Czekamy na wyniki badań kupy maluchów, mam nadzieję, że to nic poważnego.

Tymczasem kilka nowych zdjęć:

No mówię Ci, znowu wolno kroją to mięso!

Obrazek

No daj mi....

Obrazek

Tutaj z Codusiem, a ten wuja taki piękny kawałek mięsa trzyma...

Obrazek
Awatar użytkownika
zuzk
Posty: 1611
Rejestracja: 06 kwie 2017, 13:47
Lokalizacja: Poznań

Post autor: zuzk »

Ślicznoty cudne <3 come-here a może maluchy przeszły antybiotykoterapię i te kupki to kwestia naruszonej flory bakteryjnej?
come-here
Posty: 1311
Rejestracja: 10 sty 2014, 17:58
Lokalizacja: Poznań

Post autor: come-here »

Póki co czekamy na wyniki, ja też zaczęłam się zastanawiać, czy to może reakcja po tych lekach na grzybicę, ale to było już jakiś czas temu. Czekamy i czekamy i wciąż mam nadzieję, że to nic poważnego. :cry:
Awatar użytkownika
catta
Posty: 497
Rejestracja: 09 kwie 2015, 21:13
Lokalizacja: Wlkp.

Post autor: catta »

Ale one już są duże.
:love:


Oba, kot i pies, są bogate w cnoty i talenty, ale pies ma o jeden talent za dużo: pozwala się tresować. I o jedna cnotę za mało: nie kryje w sobie żadnych tajemnic. [Erich Kastner]
come-here
Posty: 1311
Rejestracja: 10 sty 2014, 17:58
Lokalizacja: Poznań

Post autor: come-here »

Duże i przecudowne. :aniolek:

Otrzymaliśmy wyniki od weterynarza - po zbadaniu w kupie nie wykryto żadnych najeźdźców - z jednej strony to cudownie, ale z drugiej wciąż nie wiemy dlaczego kupy wyglądają i pachną tak, jakby maluchy miały problemy zdrowotne. Wciąż szukam z Panią wet rozwiązania sytuacji, zmieniłam (oczywiście stopniowo) suchą karmę i zobaczymy, co teraz się wydarzy...

Maluchy są rzecz jasna wulkanami energii - roznosi je po całym mieszkaniu, Scarlecinka najbardziej lubi spać tuż obok poduszki - bo człowiek blisko. :aniolek:

Tobi-Bobi, ewentualnie profesor Tobias (tak z niemiecka :: ) zyskał jeszcze jedno przezwisko - Diego Armando (czasem mówimy też Adonis wśród kotów :: ). Gdyby Tobiń był człowiekiem, kobiety mdlałyby na Jego widok. :wink: Tobi rośnie i rośnie, jest niesamowitym lelochem, takim trochę gapowatym, ale i mającym niesamowite pokłady energii przy zabawie.

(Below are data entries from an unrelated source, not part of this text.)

(* ===== verification/Services.v ===== *)
(** * SupabaseService (services.py) and the world it acts on

    The world of a request: the process environment (the variables
    [main.py] and [services.py] read), the store of [Store], the
    language-model provider (a function from the chat messages to its
    reply, so that theorems hold for every provider) and the log of
    observable events (calls to the provider and the store, and the
    [print] lines).  [SupabaseService.__init__] (with the argument checks
    of supabase-py's [create_client]), [save_analysis] and
    [get_history] are translated statement by statement into [PyM]:
    [try]/[except] blocks are [ptry], [raise e] re-raises, [print] appends
    to the log, and the store calls run [Store.insert_stmt] / [Store.select_history]
    on the world's store. *)

From S2P Require Import Prelude PyString PyValue Schema Store.
From stdpp Require Import base list strings sets.
From Stdlib Require Import ZArith QArith String Ascii.

Open Scope string_scope.

(** ** The world *)

Record env : Type := mk_env {
  SUPABASE_URL : option string;
  SUPABASE_KEY : option string;
  GROQ_API_KEY : option string
}.

Record message : Type := mk_message { role : string; content : string }.

(** The arguments of [client.chat.completions.create(...)]. *)
Record completion_request : Type := mk_completion_request {
  messages : list message;
  model : string;
  temperature : Q;
  response_format : string
}.

(** What the call gives: the [message.content] of each choice (which the
    API types as optional), or an exception. *)
Inductive provider_reply : Type :=
| Completion (choices : list (option string))
| ProviderFailure (e : py_exc).

(** The [print] lines of the program, with the exception they show. *)
Inductive log_line : Type :=
| LogNoDataReturned
| LogAnalysesError (e : py_exc)
| LogResultsError (e : py_exc)
| LogHistoryError (e : py_exc)
| LogSaved (user : string)
| LogSaveFailed (e : py_exc)
| LogAnalysisError (e : py_exc).

Inductive event : Type :=
| EvProvider (r : completion_request)
| EvInsert (t : table)
| EvSelect (user : string)
| EvPrint (l : log_line).

Record world : Type := mk_world {
  w_env : env;
  w_db : db;
  w_provider : completion_request -> provider_reply;
  w_log : list event
}.

Abbreviation M := (PyM py_exc world).

Definition set_db (d : db) (w : world) : world :=
  mk_world (w_env w) d (w_provider w) (w_log w).

Definition emit (ev : event) : M unit :=
  pmodify (fun w => mk_world (w_env w) (w_db w) (w_provider w) (w_log w ++ [ev])).

Definition print (l : log_line) : M unit := emit (EvPrint l).

(** [self.client.table(t).insert(payload).execute().data] *)
Definition store_insert (t : table) (payload : pyval) : M (list pyval) :=
  emit (EvInsert t) ;;; pzoom w_db set_db (insert_stmt t payload).

(** [self.client.table("analyses").select("*").eq("user_id", u)
    .order("created_at", desc=True).execute().data] *)
Definition store_select (u : string) : M (list pyval) :=
  emit (EvSelect u) ;;; pzoom w_db set_db (select_history u).

(** ** SupabaseService *)

Record SupabaseService : Type := mk_service { svc_url : string; svc_key : string }.

(** ** create_client (supabase-py, [SyncClient.__init__])

    The client checks its arguments before it builds the sub-clients,
    which open no connection: both must be non-empty, the URL must match
    [^(https?)://.+] and the key
    [^[A-Za-z0-9-_=]+\.[A-Za-z0-9-_=]+\.?[A-Za-z0-9-_.+/=]*$] (a JWT).
    [$] also matches before a final newline.  Releases that accept the
    newer key formats drop the key check; the theorems only use a key of
    the JWT shape, so they hold for both. *)

Fixpoint match_lit (p l : list ascii) : option (list ascii) :=
  match p, l with
  | [], _ => Some l
  | c :: p', d :: l' => if Ascii.eqb c d then match_lit p' l' else None
  | _ :: _, [] => None
  end.

(** [re.match(r"^(https?)://.+", url)] *)
Definition url_ok (url : string) : bool :=
  match match_lit (list_ascii_of_string "http") (list_ascii_of_string url) with
  | None => false
  | Some r =>
      let r' := match r with "s"%char :: r1 => r1 | _ => r end in
      match match_lit (list_ascii_of_string "://") r' with
      | Some (c :: _) => negb (Ascii.eqb c "010")
      | _ => false
      end
  end.

Definition is_alnum (c : ascii) : bool :=
  let n := nat_of_ascii c in
  ((48 <=? n) && (n <=? 57) || (65 <=? n) && (n <=? 90) || (97 <=? n) && (n <=? 122))%nat.

(** [[A-Za-z0-9-_=]] and [[A-Za-z0-9-_.+/=]] *)
Definition jwt_char (c : ascii) : bool :=
  is_alnum c || Ascii.eqb c "-" || Ascii.eqb c "_" || Ascii.eqb c "=".

Definition jwt_tail_char (c : ascii) : bool :=
  jwt_char c || Ascii.eqb c "." || Ascii.eqb c "+" || Ascii.eqb c "/".

Fixpoint span_jwt (l : list ascii) : list ascii * list ascii :=
  match l with
  | c :: l' => if jwt_char c then let '(a, r) := span_jwt l' in (c :: a, r) else ([], l)
  | [] => ([], [])
  end.

(** The pattern on the whole of [l]: a non-empty run of [jwt_char], a dot
    ([jwt_char] has none, so the run is the longest one), then a first
    [jwt_char] of the second run and [jwt_tail_char]s to the end (the
    optional dot and the last run are both made of them). *)
Definition jwt_shape (l : list ascii) : bool :=
  match span_jwt l with
  | (_ :: _, "."%char :: (c :: _) as r) => jwt_char c && forallb jwt_tail_char r
  | _ => false
  end.

Definition key_ok (key : string) : bool :=
  let l := list_ascii_of_string key in
  jwt_shape l ||
  match rev l with "010"%char :: l' => jwt_shape (rev l') | _ => false end.

Definition create_client (url key : string) : outcome py_exc unit :=
  if String.eqb url "" then Raise (SupabaseException "supabase_url is required")
  else if String.eqb key "" then Raise (SupabaseException "supabase_key is required")
  else if negb (url_ok url) then Raise (SupabaseException "Invalid URL")
  else if negb (key_ok key) then Raise (SupabaseException "Invalid API key")
  else Ret tt.

(** [SupabaseService.__init__] (lines 7-15): [if not url or not key:
    raise ValueError(...)] rejects an unset and an empty variable alike,
    then [create_client(url, key)]. *)
Definition SupabaseService_init : M SupabaseService :=
  let* w := pget in
  match SUPABASE_URL (w_env w), SUPABASE_KEY (w_env w) with
  | Some url, Some key =>
      if String.eqb url "" || String.eqb key "" then
        praise (ValueError "SUPABASE_URL and SUPABASE_KEY must be set in environment variables")
      else plift (create_client url key) ;;; pret (mk_service url key)
  | _, _ => praise (ValueError "SUPABASE_URL and SUPABASE_KEY must be set in environment variables")
  end.

(** A configuration [SupabaseService()] accepts: both variables set and
    non-empty, and passing [create_client]'s URL and key checks. *)
Definition env_ready (e : env) : Prop :=
  exists url key, SUPABASE_URL e = Some url /\ SUPABASE_KEY e = Some key /\
                  url <> "" /\ key <> "" /\ url_ok url = true /\ key_ok key = true.

(** On such a configuration the constructor succeeds and changes nothing. *)
Lemma SupabaseService_init_ok w :
  env_ready (w_env w) ->
  exists svc, SupabaseService_init w = (Ret svc, w).
Proof.
  intros (url & key & Hu & Hk & Hu' & Hk' & Hurl & Hkey). unfold SupabaseService_init, pbind, pget.
  rewrite Hu, Hk. apply String.eqb_neq in Hu', Hk'. rewrite Hu', Hk'. simpl.
  unfold create_client. rewrite Hu', Hk', Hurl, Hkey. simpl. by eexists.
Qed.

Definition analysis_payload (user_id : string) (request : Main.CodeAnalysisRequest)
    (summary optimized_code issues_count : pyval) : pyval :=
  PDict [("user_id", PStr user_id);
         ("code_snippet", PStr (Main.code request));
         ("language", PStr (Main.language request));
         ("file_name", opt_str (Main.file_name request));
         ("summary", summary);
         ("optimized_code", optimized_code);
         ("issues_count", issues_count)].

Skoro jest już po 22, można również napisać, że pomiędzy Scarlett i Codusiem wybuchło uczucie - nie bójmy się tego określenia! Czteroletni koci chorusek wpadł po uszy, Scarlecinka grucha jak szalona, odłóżmy śmiechy na bok, to chyba naprawdę jest zauroczenie jakich mało...

Diego Armando wraz z siostrą.

Obrazek

Wygodna półka, w sam raz dla Scarlett.

Obrazek

Kolejne legowisko, po co ograniczać się do poduch i budek?

Obrazek
come-here
Posty: 1311
Rejestracja: 10 sty 2014, 17:58
Lokalizacja: Poznań

Post autor: come-here »

W poniedziałek czeka nas kolejna wizyta u weterynarza - szukamy dalej przyczyny niefajnej kupy ... Dzieciaki raz załatwiają się "normalnie", a raz ewidentnie widać i czuć, że coś tu nie gra. :( Prosimy o kciuki, może w końcu uda się znaleźć przyczynę :)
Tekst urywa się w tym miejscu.